In this project, the investigator will explore the cycling of phosphorus in the ocean by studying the biological mechanisms that shape the abundance, production, and utilization of marine polyphosphate.
Although phosphorus (P) is a key nutrient that helps control marine biological productivity and microbial community composition, the origin and fate of up to 75% of marine dissolved P, collectively referred to as dissolved organic P (DOP), remains enigmatic. Research conducted by the investigator revealed that polyphosphate (poly-P) is an abundant component (~10%) of DOP throughout the world's ocean and is involved in critical global processes such as geologic P sequestration and global climate.

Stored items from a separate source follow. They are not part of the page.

(** * go-maildir: a shallow embedding of [maildir.go]

    The package gives access to mailboxes in the Maildir format.  Message
    state lives in file names only, so the embedding is made of

    - Go strings as byte strings ([string] of the Standard Library is a list
      of 8-bit [ascii] characters), with the UTF-8 decoding Go applies when a
      string is ranged over or converted to [[]rune];
    - the library functions the package calls ([strings.FieldsFunc],
      [strings.Replace], [strconv.FormatInt], [hex.EncodeToString],
      [filepath.Match], [filepath.Glob], [sort.Sort]), after the Go
      standard library (since Go 1.16 [Match] and [Glob] report a syntax
      error in any part of the pattern);
    - a file system holding the directories of a mailbox, on which
      [os.Rename] acts and may be refused by the operating system;
    - the functions of the package themselves: [Unseen], [Keys], [Filename],
      [Flags], [SetInfo] and [Key], with Go's run-time panics (index out of
      range) made explicit.

    Scope of the file-system model: directories contain regular files only,
    the mailbox path is a clean, non-empty path ([clean_dir]) without glob
    metacharacters ([literal]), and entry names and keys are proper names
    without ['/'].  Under these conditions [filepath.Join] is concatenation
    with ['/'], and [filepath.Glob] lists one directory.  A directory is
    listed in the order of its list; the place a renamed file takes in the
    listing of its directory is the file system's own choice, so what is
    stated of a listing read after a rename is stated for every order. *)

From Stdlib Require Import List String Ascii ZArith NArith Bool Arith Lia.
From Stdlib Require Import Sorting.Sorted Sorting.Permutation.
From Stdlib Require Import Numbers.DecimalString Numbers.DecimalZ.
Import ListNotations.

Open Scope list_scope.
Open Scope string_scope.

(* ================================================================= *)
(** ** Go values: bytes, runes, panics, errors *)

(** A rune is an [int32]; the runes produced by decoding lie in
    [0 .. 0x10FFFF]. *)
Definition rune := Z.

Definition byteZ (c : ascii) : Z := Z.of_N (N_of_ascii c).
Definition byte_of_Z (z : Z) : ascii := ascii_of_N (Z.to_N z).

(** Run-time panics of the Go code. *)
Inductive panic : Type :=
| IndexOutOfRange (index len : nat).

(** What a call does: it returns, or it panics. *)
Inductive outcome (A : Type) : Type :=
| Returns (a : A)
| Panics (p : panic).
Arguments Returns {A} a.
Arguments Panics {A} p.

Definition bind {A B : Type} (m : outcome A) (k : A -> outcome B) : outcome B :=
  match m with
  | Returns a => k a
  | Panics p => Panics p
  end.

Declare Scope go_scope.
Delimit Scope go_scope with go.
Notation "x <- m ;; k" := (bind m (fun x => k))
  (at level 61, m at next level, right associativity) : go_scope.
Open Scope go_scope.

(** [s[i]] on a string: the byte at [i], or a panic. *)
Definition index_byte (s : string) (i : nat) : outcome ascii :=
  match String.get i s with
  | Some c => Returns c
  | None => Panics (IndexOutOfRange i (String.length s))
  end.

(** [xs[i]] on a slice. *)
Definition index {A : Type} (xs : list A) (i : nat) : outcome A :=
  match nth_error xs i with
  | Some x => Returns x
  | None => Panics (IndexOutOfRange i (List.length xs))
  end.

(** [s[n:]] for [n <= len(s)]. *)
Fixpoint drop (n : nat) (s : string) : string :=
  match n, s with
  | O, _ => s
  | S n', String _ t => drop n' t
  | S _, EmptyString => EmptyString
  end.

(** Error numbers of the operating system. *)
Inductive Errno : Type :=
| ENOENT | EPERM | EACCES | EISDIR | ENAMETOOLONG | EIO.

(** The error values that flow through the package: its own [KeyError] and
    [FlagError], and those of the libraries it calls. *)
Inductive error : Type :=
| KeyError (Key : string) (N : nat)
| FlagError (Info : string) (Experimental : bool)
| ErrBadPattern
| PathError (Op Path : string) (Err : Errno)
| LinkError (Op Old New : string) (Err : Errno)
| SyscallError (Syscall : string) (Err : Errno)
| ErrUnexpectedEOF.

Definition Errno_eq_dec (a b : Errno) : {a = b} + {a <> b}.
Proof. decide equality. Defined.

Definition error_eq_dec (a b : error) : {a = b} + {a <> b}.
Proof.
  decide equality;
    auto using string_dec, Nat.eq_dec, Bool.bool_dec, Errno_eq_dec.
Defined.

(** A Go [error] is [nil] or an error value. *)
Definition goerror := option error.
(** [s.trim()] *)
Definition trim (s : JsString) : JsString := trim_end (trim_start s).

(** Truthiness of a string value. *)
Definition truthy (s : JsString) : bool :=
  match s with
  | [] => false
  | _ :: _ => true
  end.

Record UserConfig := mkUserConfig {
  cfg_name : JsString;
  cfg_jobRole : JsString
}.

Record State := mkState {
  name : JsString;
  jobRole : JsString;
  onStart_calls : list UserConfig     (* the calls made to the [onStart] prop *)
}.

(** [handleEnter] *)
Definition handleEnter (s : State) : State :=
  if truthy (trim (name s)) then
    mkState (name s) (jobRole s)
            (onStart_calls s ++ [mkUserConfig (name s) (jobRole s)])
  else s.

(** The [disabled] attribute of the Enter Studio button. *)
Definition enter_disabled (s : State) : bool := negb (truthy (trim (name s))).

(** The Enter Studio action: a click on the button, which does nothing
    while the button is disabled and runs [handleEnter] otherwise. *)
Definition enter_studio (s : State) : State :=
  if enter_disabled s then s else handleEnter s.

(** Code units of a few ASCII strings used in examples. *)
Definition units (s : string) : JsString :=
  map (fun a => N_of_ascii a) (list_ascii_of_string s).

End Welcome.

(** * Broadcast timer display ([formatTime]) *)

Module Display.

(** [n.toString()] of a non-negative integer: its decimal digits. *)
Definition toString (n : nat) : string :=
  DecimalString.NilZero.string_of_uint (Nat.to_uint n).

Fixpoint repeat_char (n : nat) (c : ascii) : string :=
  match n with
  | O => EmptyString
  | S k => String c (repeat_char k c)
  end.

(** [s.padStart(targetLength, c)] for a one-character pad string: [c]
    is put in front until the target length is reached; a string that
    is already long enough is returned as it is. *)
Definition padStart (targetLength : nat) (c : ascii) (s : string) : string :=
  (repeat_char (targetLength - String.length s) c ++ s)%string.

(** [formatTime] (lines 354-358); [seconds] is the duration counter, a
    non-negative integer. *)
Definition formatTime (seconds : nat) : string :=
  let mins := (seconds / 60)%nat in
  let secs := (seconds mod 60)%nat in
  (padStart 2 "0" (toString mins) ++ ":" ++ padStart 2 "0" (toString secs))%string.

(** Reading a displayed time back: the text before the first colon and
    the text after it, as decimal numbers of minutes and seconds. *)
Fixpoint split_colon (s : string) : option (string * string) :=
  match s with
  | EmptyString => None
  | String c rest =>
      if Ascii.eqb c ":" then Some (EmptyString, rest)
      else match split_colon rest with
           | Some (a, b) => Some (String c a, b)
           | None => None
           end
  end.

Definition readNumber (s : string) : option nat :=
  match DecimalString.NilZero.uint_of_string s with
  | Some d => Some (Nat.of_uint d)
  | None => None
  end.

Definition readTime (s : string) : option nat :=
  match split_colon s with
  | Some (m, sec) =>
      match readNumber m, readNumber sec with
      | Some a, Some b => Some (a * 60 + b)%nat
      | _, _ => None
      end
  | None => None
  end.

(** Number of digits of a decimal numeral. *)
Fixpoint digits (d : Decimal.uint) : nat :=
  match d with
  | Decimal.Nil => 0
  | Decimal.D0 d | Decimal.D1 d | Decimal.D2 d | Decimal.D3 d | Decimal.D4 d
  | Decimal.D5 d | Decimal.D6 d | Decimal.D7 d | Decimal.D8 d | Decimal.D9 d =>
      S (digits d)
  end.

Definition is_digit (c : ascii) : bool :=
  let n := nat_of_ascii c in (48 <=? n)%nat && (n <=? 57)%nat.

Fixpoint all_digits (s : string) : bool :=
  match s with
  | EmptyString => true
  | String c rest => is_digit c && all_digits rest
  end.

End Display.

(** * Traces of the Playback Scheduler *)

Module SchedulerTraces.

Import Scheduler.

Section Traces.

Variable decodeAudioData : string -> option AudioBuffer.

(** The arrival indices the scheduler knows of: those of the buffers it
    has started, then those of the invocations still waiting. *)
Definition known_chunks (s : State) : list nat :=
  map chunk (started s) ++ map seq (pending s).

(** The chunks known to the scheduler are pairwise distinct and have all
    arrived. *)
Definition distinct_chunks (s : State) : Prop :=
  NoDup (known_chunks s) /\ Forall (fun n => (n < arrivals s)%nat) (known_chunks s).

(** The chunks known to the scheduler are in arrival order. *)
Definition ordered_chunks (s : State) : Prop :=
  StronglySorted lt (known_chunks s) /\
  Forall (fun n => (n < arrivals s)%nat) (known_chunks s).

(** No invocation that waits on a decode will reset the clock. *)
Definition quiet_pending (s : State) : Prop :=
  forall k, In k (pending s) -> interrupted (msg k) = false.

(** Every decode that settles in the trace is the oldest one still
    waiting: decodes complete in the order the chunks arrived. *)
Fixpoint settles_in_order (trace : list Event) (s : State) : Prop :=
  match trace with
  | [] => True
  | e :: rest =>
      match e with
      | DecodeSettled n =>
          match pending s with
          | k :: _ => seq k = n
          | [] => False
          end
      | _ => True
      end /\ settles_in_order rest (step decodeAudioData s e)
  end.

End Traces.

End SchedulerTraces.

(** * Mute and camera toggles: what being in step means *)

Module DeviceToggles.

(** What [tracks.forEach(track => track.enabled = b)] makes of a track
    object, for the tracks of one kind in a stream: the tracks of the
    stream that satisfy [p] get the flag, every other object is left
    alone. *)
Definition enabled_in (p : Track -> bool) (b : bool) (stream : list nat) (i : nat)
    (t : Track) : Track :=
  if in_dec Nat.eq_dec i stream then (if p t then set_enabled b t else t) else t.

(** The [enabled] flag of every audio track of the session's stream
    agrees with the mic state. *)
Definition mic_in_step {Blob} (s : Capture.State Blob) : Prop :=
  forall stream i t,
    Capture.mediaStreamRef s = Some stream -> In i stream ->
    Capture.tracks s !! i = Some t -> kind t = AudioKind ->
    enabled t = Capture.isMicOn s.

(** The [enabled] flag of every video track of the shared stream agrees
    with the camera state. *)
Definition camera_in_step (s : DeviceTracks.State) : Prop :=
  forall cur i t,
    DeviceTracks.mediaStreamRef s = Some cur ->
    In i (DeviceTracks.stream_tracks s cur) ->
    DeviceTracks.tracks s !! i = Some t -> kind t = VideoKind ->
    enabled t = DeviceTracks.isCameraOn s.

End DeviceToggles.

(** * Ending a broadcast and saving it ([stopLiveStream], [downloadRecording]) *)

Module Recording.

Import Broadcast.

Definition uninstall_interval (id : positive) (s : State) : State :=
  mkState (mediaStreamRef s) (recordedChunksRef s) (mediaRecorderRef s)
          (timerIntervalRef s) (streamConfig s) (showDestinations s)
          (recorders s) (intervals s ∖ {[id]}).

Section Stop.

(** Whether [stop()] on a recorder that is already inactive throws
    [InvalidStateError]; browsers differ on this. *)
Variable stop_inactive_throws : bool.

(** [recorder.stop()] *)
Definition stop_recorder (r : nat) : Js State unit :=
  fun s =>
    match recorders s !! r with
    | Some x =>
        match recorderState x with
        | Recording =>
            (Normal tt,
             set_recorders
               (alter (fun x => mkRecorder (recorded x) (mimeType x) Inactive (timeslice x)) r)
               s)
        | Inactive =>
            if stop_inactive_throws then (Throw "InvalidStateError", s)
            else (Normal tt, s)
        end
    | None => (Normal tt, s)
    end.

(** [stopLiveStream] (lines 329-336) *)
Definition stopLiveStream : Js State unit :=
  (r <- gets mediaRecorderRef ;;
   (match r with
    | Some recorder => stop_recorder recorder
    | None => ret tt
    end) ;;;
   t <- gets timerIntervalRef ;;
   (match t with
    | Some id =>
        modify (uninstall_interval id) ;;;
        modify (set_timerIntervalRef None)
    | None => ret tt
    end) ;;;
   modify (setStreamConfig
             (fun prev => mkStreamConfig false (platform prev) (duration prev))))%js.

End Stop.

(** What [downloadRecording] (lines 338-352) does: it alerts, or it
    saves one blob made of the recorded chunks, of type [video/webm]. *)
Inductive Download :=
| Alert (message : string)
| Saved (parts : list N) (type : string).

Definition downloadRecording (s : State) : Download :=
  if Nat.eqb (List.length (recordedChunksRef s)) 0
  then Alert "No recording data available yet."
  else Saved (recordedChunksRef s) "video/webm".

(** Size of a blob made of parts of the given sizes. *)
Definition blob_size (parts : list N) : N := fold_right N.add 0%N parts.

(** The recorder delivers data blobs of the given sizes, one
    [dataavailable] event each. *)
Definition receive (sizes : list N) (s : State) : State :=
  fold_left (fun st size => ondataavailable size st) sizes s.

(** The duration timer fires [n] times. *)
Definition ticks (n : nat) (s : State) : State := Nat.iter n tick s.

(** The MIME type [handleGoLive] records with. *)
Definition chosen_type (isTypeSupported : string -> bool) : string :=
  if isTypeSupported "video/webm; codecs=vp9"%string
  then "video/webm; codecs=vp9"%string
  else "video/webm"%string.

End Recording.

(** * The application shell ([App]: [handleStart], [handleEnd]) *)

Module App.

Inductive AppState := SETUP | INTERVIEW | ENDED.

Record State := mkState {
  appState : AppState;
  userConfig : option Welcome.UserConfig;
  timeouts : nat                       (* reset timers set and not yet fired *)
}.

(** [useState(AppState.SETUP)], [useState(null)] *)
Definition initial : State := mkState SETUP None 0.

(** [handleStart] *)
Definition handleStart (config : Welcome.UserConfig) (s : State) : State :=
  mkState INTERVIEW (Some config) (timeouts s).

(** [handleEnd]: the state changes now, the reset is left to a timer. *)
Definition handleEnd (s : State) : State :=
  mkState ENDED (userConfig s) (S (timeouts s)).

(** The callback [handleEnd] hands to [setTimeout]. *)
Definition reset (s : State) : State :=
  mkState SETUP None (Nat.pred (timeouts s)).

(** What the component renders (lines 26-41). *)
Definition shows_welcome (s : State) : bool :=
  match appState s with SETUP => true | _ => false end.

Definition shows_session (s : State) : option Welcome.UserConfig :=
  match appState s with
  | INTERVIEW => userConfig s
  | _ => None
  end.

Definition shows_ended (s : State) : bool :=
  match appState s with ENDED => true | _ => false end.

(** The Enter Studio action on the welcome screen, with the name and
    role typed there: every call it makes to [onStart] reaches
    [handleStart]. *)
Definition enter (name jobRole : Welcome.JsString) (s : State) : State :=
  fold_left (fun st config => handleStart config st)
            (Welcome.onStart_calls
               (Welcome.enter_studio (Welcome.mkState name jobRole [])))
            s.

(** What can happen, given what is on screen: the welcome screen offers
    Enter Studio, the session offers End, and a timer that was set
    fires. *)
Inductive step : State -> State -> Prop :=
| step_enter s name jobRole :
    shows_welcome s = true -> step s (enter name jobRole s)
| step_end s config :
    shows_session s = Some config -> step s (handleEnd s)
| step_reset s :
    (0 < timeouts s)%nat -> step s (reset s).

Inductive reachable : State -> Prop :=
| reachable_initial : reachable initial
| reachable_step s s' : reachable s -> step s s' -> reachable s'.

(** A name with something other than whitespace in it. *)
Definition named (config : Welcome.UserConfig) : Prop :=
  Welcome.trim (Welcome.cfg_name config) <> [].

(** What holds of every state the shell can be in. *)
Record shell_invariant (s : State) : Prop := mkShellInvariant {
  inv_setup : appState s = SETUP -> userConfig s = None /\ timeouts s = 0%nat;
  inv_interview :
    appState s = INTERVIEW ->
    timeouts s = 0%nat /\ exists config, userConfig s = Some config /\ named config;
  inv_ended : appState s = ENDED -> timeouts s = 1%nat
}.

End App.

(** * The camera preview of the welcome screen *)

Module Preview.

(** The welcome screen from its mount on.  [stream] is the variable of
    that name local to the first effect (lines 15-34); the [<video>]
    element exists while the component is mounted, and [srcObject] is
    the stream assigned to it. *)
Record State := mkState {
  mounted : bool;
  acquiring : bool;                    (* getUserMedia has not settled yet *)
  isMicOn : bool;
  isCamOn : bool;
  stream : option (list nat);
  srcObject : option (list nat);
  tracks : list Track;
  console : list string
}.

(** The component after its first render and its effects: [startCamera]
    has called [getUserMedia] and waits; the second effect found no
    [srcObject] and did nothing. *)
Definition mount (store : list Track) : State :=
  mkState true true true true None None store [].
(** * hl: line-framed request/response server

    Shallow embedding of
      - [hl::RequestHandler::handle]         (src/hl/RequestHandler.cpp)
      - [ss::SessionImp::close] and
        [ss::SessionImp::operator()]         (src/ss/Session.cpp)
    and the properties of the framing, coalescing, dispatch and close
    behaviour that the specification states about them. *)

From Stdlib Require Import Ascii String.
From Stdlib Require Import List ZArith Lia Bool.
Import ListNotations.

Set Implicit Arguments.

(* ===================================================================== *)
(** * Part I: definitions                                                 *)
(* ===================================================================== *)

(** [std::string]: a sequence of bytes. *)
Definition std_string : Type := list ascii.

(** A C string literal as a [std::string]. *)
Definition lit (s : string) : std_string := list_ascii_of_string s.

(** [#define DATA_DELIMITER '\n'] *)
Definition DATA_DELIMITER : ascii := "010"%char.

Definition is_delimiter (c : ascii) : bool := Ascii.eqb c DATA_DELIMITER.

(** [std::string::empty()] *)
Definition empty (s : std_string) : bool :=
  match s with [] => true | _ :: _ => false end.

(** [boost::system::error_code], by the three shapes the code tells apart:
    the default-constructed value (no failure), [asio::error::eof], and any
    other failing code, which carries its [message()]. *)
Inductive error_code : Type :=
| no_error
| eof
| io_error (message : std_string).

Definition failed (e : error_code) : bool :=
  match e with no_error => false | _ => true end.

Definition is_eof (e : error_code) : bool :=
  match e with eof => true | _ => false end.

(* --------------------------------------------------------------------- *)
(** ** The frame splitter: [std::sregex_token_iterator] on the delimiter  *)
(* --------------------------------------------------------------------- *)

(** The tokens of [std::sregex_token_iterator{first, last, re, -1}] for the
    one-character regex [DATA_DELIMITER], in iteration order.  Submatch -1
    yields the text before each match; after the last match the remaining
    suffix is yielded only when it is non-empty; when there is no match at
    all the whole range is the single token, empty or not.

    [after_match] tells that the text scanned so far ended with a match, so
    an input ending here has an empty suffix that is not yielded. *)
Fixpoint regex_tokens (after_match : bool) (s : std_string)
  : list std_string :=
  match s with
  | [] => if after_match then [] else [[]]
  | c :: rest =>
      if is_delimiter c then [] :: regex_tokens true rest
      else match regex_tokens false rest with
           | tok :: toks => (c :: tok) :: toks
           | [] => [[c]]
           end
  end.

However, as in the case for bulk DOP pools, very little is known about the biological mechanisms shaping the abundance, production, and utilization of marine poly-P. Given the profound ecosystem and climatic implications of poly-P cycling and its potential role as an abundant biological P source, understanding the microbial sources and sinks of poly-P that regulate its composition and surprisingly consistent global abundance remains a fundamental challenge in oceanography.
Advances in the study of marine poly-P have historically been limited by a lack of analytical techniques; however, tools to fill critical knowledge gaps in marine poly-P cycling are now available through an integrated biogeochemical approach that combines the expertise and technical backgrounds of the investigator and sponsoring scientist. New mechanisms of poly-P production and microbial P assimilation discovered through this research have the potential to fundamentally advance biological models of P metabolism and transform current understanding of marine DOP by revealing new mechanisms that shape its composition, influence the linked cycles of other nutrients, oxygen, and carbon, and global climate.
Educational broader impacts integrate with existing education and outreach opportunities at the host institution. The investigator will mentor two summer undergraduate students recruited through the Woods Hole Oceanographic Institution Minority Student Fellowship Program. Mentoring approaches are designed to advance discovery and substantially enrich the students' scientific contributions, personal experiences, and overall likelihood of continuing in ocean science. Additional broadening participation activities will contribute to the existing infrastructure of ocean science education and foster participation in the broader community.
This project is supported under the NSF Ocean Sciences Postdoctoral Research Fellowship (OCE PRF) program, with goals to support novel research by early career scientists and increase the diversity of the U.S. ocean sciences workforce and research community. With OCE-PRF support, this project will enable a promising early career researcher to establish themselves in an independent research career related to ocean sciences and broaden participation of under-represented groups in the ocean sciences.